- [Records for processing]
(** The descriptors passed to [vfs_close], in order, and the emptied table. *)
Definition task_fdtable_cleanup (t : task) : list Z * task :=
  (filter (fun fd => 0 <= fd) (fdtable t),
   set_fdtable (map (fun fd => if 0 <=? fd then -1 else fd) (fdtable t)) t).

(** First free entry. *)
Fixpoint fd_free (l : list Z) (i : nat) : option nat :=
  match l with
  | [] => None
  | fd :: l' => if fd <? 0 then Some i else fd_free l' (S i)
  end.

Definition task_fd_install (vfs_fd : Z) (t : task) : Z * task :=
  if vfs_fd <? 0 then (- EBADF, t)
  else match fd_free (fdtable t) 0 with
       | Some i => (Z.of_nat i + TASK_FD_BASE, set_fdtable (<[i := vfs_fd]> (fdtable t)) t)
       | None => (- EMFILE, t)
       end.

Definition task_fd_lookup (user_fd : Z) (t : task) : result Z :=
  let slot := user_fd - TASK_FD_BASE in
  if (slot <? 0) || (TASK_FDTABLE_SIZE <=? slot) then Ok (- EBADF)
  else match aget (fdtable t) slot with
       | Ok fd => if fd <? 0 then Ok (- EBADF) else Ok fd
       | Err e => Err e
       end.

Definition task_fd_remove (user_fd : Z) (t : task) : result (Z * task) :=
  let slot := user_fd - TASK_FD_BASE in
  if (slot <? 0) || (TASK_FDTABLE_SIZE <=? slot) then Ok (- EBADF, t)
  else match aget (fdtable t) slot with
       | Ok fd => if fd <? 0 then Ok (- EBADF, t)
                  else match aset (fdtable t) slot (-1) with
                       | Ok l => Ok (fd, set_fdtable l t)
                       | Err e => Err e
                       end
       | Err e => Err e
       end.

(** * Facts about the store *)

#[global] Arguments tget : simpl never.
#[global] Arguments tupd : simpl never.

Lemma tget_ok s i t : tasks s !! i = Some t -> tget (Some i) s = Ok (t, s).
Proof.
  intros H. unfold tget, bind, gets, lift. rewrite (aget_ok _ _ t); [done|lia|].
  by rewrite Nat2Z.id.
Qed.

Lemma tupd_ok s i f t :
  tasks s !! i = Some t -> tupd (Some i) f s = Ok (tt, put_tasks (<[i := f t]> (tasks s)) s).
Proof.
  intros H. unfold tupd, bind. rewrite (tget_ok _ _ t) by done. unfold modify.
  by rewrite (alter_lookup_insert _ _ _ t).
Qed.

Lemma wp_tget s i t Q : tasks s !! i = Some t -> Q t s -> wp (tget (Some i)) Q s.
Proof. intros H HQ. by eapply wp_ok; [apply tget_ok|]. Qed.

Lemma wp_tupd s i f t Q :
  tasks s !! i = Some t -> Q tt (put_tasks (<[i := f t]> (tasks s)) s) -> wp (tupd (Some i) f) Q s.
Proof. intros H HQ. by eapply wp_ok; [eapply tupd_ok|]. Qed.

Lemma ptr_eqb_refl p : ptr_eqb p p = true.
Proof. by apply bool_decide_eq_true. Qed.

Lemma ptr_eqb_ne p q : p <> q -> ptr_eqb p q = false.
Proof. by apply bool_decide_eq_false. Qed.

Lemma ptr_eqb_spec p q : Bool.reflect (p = q) (ptr_eqb p q).
Proof. unfold ptr_eqb. destruct (bool_decide_reflect (p = q)); by constructor. Qed.
(* ===== verification/TaskProps.v ===== *)
(** Properties of the task table (src/process.c): fresh pids, slots and their
    generations, the rate limiter of task creation, descriptor tables. *)
From Stdlib Require Import ZArith Lia List Bool String Sorted.
From stdpp Require Import base tactics numbers list gmap.
From S2P Require Import Prelude Task.
Open Scope Z_scope.

Module TaskProps.
Import Task.

(** * Pids *)

Lemma pid_in_use_elem ts p : pid_in_use ts p = true -> p ∈ map pid ts.
Proof.
  unfold pid_in_use. rewrite existsb_exists. intros (t & Ht & Hp).
  apply andb_true_iff in Hp as [<-%Z.eqb_eq _]. apply list_elem_of_In. by apply in_map.
Qed.

Lemma find_slot_none f ts : forall k, existsb f ts = false -> find_slot f ts k = None.
Proof.
  induction ts as [|t ts IH]; intros k; [done|]. simpl. destruct (f t); [done|]. apply IH.
Qed.

(** The [n] pids from [p] are all in use only if there are as many tasks. *)
Lemma pid_run_bound ts p n :
  (forall k, (k < n)%nat -> pid_in_use ts (p + Z.of_nat k) = true) -> (n <= length ts)%nat.
Proof.
  intros H. rewrite <- (length_map pid ts).
  assert (NoDup (map (fun k => p + Z.of_nat k) (seq 0 n))) as Hnd.
  { assert (Inj eq eq (fun k => p + Z.of_nat k)) by (intros x y Hxy; lia).
    apply (NoDup_fmap_2 (fun k => p + Z.of_nat k)), NoDup_seq. }
  assert (length (map (fun k => p + Z.of_nat k) (seq 0 n)) = n) as <- by by rewrite length_map, length_seq.
  apply submseteq_length, NoDup_submseteq; [done|].
  intros x (k & -> & Hk)%list_elem_of_fmap. apply pid_in_use_elem, H. apply elem_of_seq in Hk. lia.
Qed.

Lemma pid_sequential_ok ts : forall n p,
  (forall k, (k < n)%nat -> pid_in_use ts (p + Z.of_nat k) = true) \/
  (p <= pid_sequential n p ts < p + Z.of_nat n /\ pid_in_use ts (pid_sequential n p ts) = false).
Proof.
  induction n as [|n IH]; intros p; [left; lia|]. cbn [pid_sequential].
  destruct (pid_in_use ts p) eqn:E; [|right; split; [lia|done]].
  destruct (IH (p + 1)) as [Hall|[? ?]]; [left|right; split; [lia|done]].
  intros [|k] Hk; [by rewrite Z.add_0_r|].
  replace (p + Z.of_nat (S k)) with (p + 1 + Z.of_nat k) by lia. apply Hall. lia.
Qed.

Lemma pid_random_ok ts rand : (length ts <= Z.to_nat MAX_TASKS)%nat -> forall n k,
  100 <= pid_random n k rand ts < 65536 /\ pid_in_use ts (pid_random n k rand ts) = false.
Proof.
  intros Hlen. induction n as [|n IH]; intros k; cbn [pid_random].
  - destruct (pid_sequential_ok ts (Z.to_nat (65536 - 100)) 100) as [Hall|[H1 H2]].
    + apply pid_run_bound in Hall. unfold MAX_TASKS in Hlen. lia.
    + split; [lia|done].
  - destruct (pid_in_use ts _) eqn:E; [apply IH|]. split; [|done].
    assert (0 <= rand k mod 65436 < 65436) by by apply Z.mod_pos_bound. lia.
Qed.

(** [task_alloc_pid] always returns, whatever the random numbers, a pid in
    100..65535 that no task which is not terminated has. *)
Theorem task_alloc_pid_fresh rand s :
  length (tasks s) = Z.to_nat MAX_TASKS ->
  100 <= task_alloc_pid rand s <= 65535 /\
  task_get (task_alloc_pid rand s) s = None.
Proof.
  intros Hlen. destruct (pid_random_ok (tasks s) rand ltac:(lia) 1000 0) as [H1 H2].
  fold (task_alloc_pid rand s) in H1, H2. split; [lia|]. apply find_slot_none. exact H2.
Qed.

Lemma task_alloc_pid_fresh_witness :
  let s := mk_sched (replicate 32 (set_pid 100 zero_task)) (replicate 32 0) 0 10 0 None None None 0 true None
             (replicate 8 None) 0 0 0 0 0 in
  100 <= task_alloc_pid (fun _ => 0) s <= 65535 /\ task_get (task_alloc_pid (fun _ => 0) s) s = None.
Proof. intros s. exact (task_alloc_pid_fresh (fun _ => 0) s eq_refl). Defined.

(** * The rate limiter *)

(** The answers to a sequence of creation requests at the times [ts]. *)
Fixpoint requests (ts : list Z) : M sched Z :=
  match ts with
  | [] => ret 0
  | now :: ts' => ok <- task_rate_limit_check now ;; n <- requests ts' ;;
                  ret ((if ok then 1 else 0) + n)
  end.

Definition rate_inv (s : sched) (now : Z) : Prop :=
  0 <= rate_tokens s <= TASK_RATE_LIMIT_TOKENS /\ 0 <= rate_last_refill s <= now /\ now < 2 ^ 32.

Lemma rate_check_step s now t0 :
  rate_inv s t0 -> t0 <= now -> TASK_RATE_LIMIT_BOOT_GRACE_TICKS <= now -> now < 2 ^ 32 ->
  wp (task_rate_limit_check now)
     (fun ok s' => rate_inv s' now /\
        exists k, 0 <= k /\ rate_last_refill s' = rate_last_refill s + 100 * k /\
          (if ok then 1 else 0) + rate_tokens s' - rate_tokens s <= 5 * k) s.
Proof.
  unfold rate_inv, task_rate_limit_check, TASK_RATE_LIMIT_TOKENS, TASK_RATE_LIMIT_BOOT_GRACE_TICKS,
    TASK_RATE_LIMIT_REFILL_INTERVAL, TASK_RATE_LIMIT_REFILL_PER_SEC.
  intros (Htok & Hlast & _) Ht0 Hgrace Hnow. rewrite (proj2 (Z.ltb_ge _ _)) by lia.
  wp_step. wp_step. cbv zeta.
  assert (now -32 rate_last_refill s = now - rate_last_refill s) as -> by u_lia.
  set (d := now - rate_last_refill s). assert (0 <= d <= now) by lia.
  assert ((d / 100) *32 5 = d / 100 * 5) as -> by (unfold d in *; u_lia).
  assert ((d / 100) *32 100 = d / 100 * 100) as -> by (unfold d in *; u_lia).
  assert (rate_tokens s +32 (d / 100 * 5) = rate_tokens s + d / 100 * 5) as E1 by (unfold d in *; u_lia).
  assert (rate_last_refill s +32 (d / 100 * 100) = rate_last_refill s + d / 100 * 100) as -> by (unfold d in *; u_lia).
  assert (0 <= d / 100 /\ d / 100 * 100 <= d) as Hd by (Z.div_mod_to_equations; lia).
  assert (rate_last_refill s + d = now) by lia. clearbody d. apply wp_bind. destruct (Z.leb_spec 100 d).
  - wp_step. wp_step. rewrite E1. set (n := if _ <? _ then _ else _).
    assert (0 <= n <= 10 /\ n <= rate_tokens s + d / 100 * 5) as Hn by (unfold n; destruct (Z.ltb_spec 10 (rate_tokens s + d / 100 * 5)); lia).
    clearbody n. wp_steps; rewrite ?(u32_small (n - 1)) by lia; (split; [lia|]; exists (d / 100); lia).
  - wp_steps; rewrite ?(u32_small (rate_tokens s - 1)) by lia; (split; [lia|]; exists 0; lia).
Qed.

Lemma requests_ok ts : forall s t0,
  rate_inv s t0 -> (forall now, now ∈ ts -> TASK_RATE_LIMIT_BOOT_GRACE_TICKS <= now < 2 ^ 32) ->
  Sorted Z.le (t0 :: ts) ->
  wp (requests ts)
     (fun n s' => rate_inv s' (List.last ts t0) /\
        exists k, 0 <= k /\ rate_last_refill s' = rate_last_refill s + 100 * k /\
          n + rate_tokens s' - rate_tokens s <= 5 * k) s.
Proof.
  induction ts as [|now ts IH]; intros s t0 Hinv Hr Hs; cbn [requests].
  { apply wp_ret. split; [done|]. exists 0. lia. }
  apply Sorted_inv in Hs as [Hs Hhd]. apply HdRel_inv in Hhd.
  destruct (Hr now) as [Hg Hb]; [by left|].
  apply wp_bind. eapply wp_mono; [by eapply rate_check_step|]. intros ok s1 (Hinv1 & k1 & Hk1 & Hl1 & Hn1).
  apply wp_bind. eapply wp_mono; [apply (IH s1 now Hinv1); [|done]|].
  { intros x Hx. apply Hr. by right. }
  intros n s2 (Hinv2 & k2 & Hk2 & Hl2 & Hn2). apply wp_ret. rewrite last_cons_default.
  split; [done|]. exists (k1 + k2). lia.
Qed.

(** The rate limiter of task creation: after the boot grace period, a
    sequence of requests at non-decreasing times is granted at most ten plus
    five for every second since the last refill, whatever the times. *)
Theorem task_rate_limit_bound s t0 ts :
  0 <= rate_tokens s <= TASK_RATE_LIMIT_TOKENS -> 0 <= rate_last_refill s <= t0 ->
  Sorted Z.le (t0 :: ts) -> (forall now, now ∈ ts -> TASK_RATE_LIMIT_BOOT_GRACE_TICKS <= now < 2 ^ 32) ->
  t0 < 2 ^ 32 ->
  wp (requests ts)
     (fun granted _ =>
        granted <= TASK_RATE_LIMIT_TOKENS
                   + TASK_RATE_LIMIT_REFILL_PER_SEC * ((List.last ts t0 - rate_last_refill s) / 100)) s.
Proof.
  intros Htok Hlast Hs Hr Ht0. eapply wp_mono; [by apply requests_ok|].
  intros n s' ((Ht' & Hl' & _) & k & Hk & Hl & Hn).
  unfold TASK_RATE_LIMIT_TOKENS, TASK_RATE_LIMIT_REFILL_PER_SEC in *.
  assert (k <= (List.last ts t0 - rate_last_refill s) / 100) by (apply Z.div_le_lower_bound; lia). lia.
Qed.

- [Work instructions]
Show every line above where "times" is found.

- [Response for this exercise]
(** The answers to a sequence of creation requests at the times [ts]. *)
    sequence of requests at non-decreasing times is granted at most ten plus
    five for every second since the last refill, whatever the times. *)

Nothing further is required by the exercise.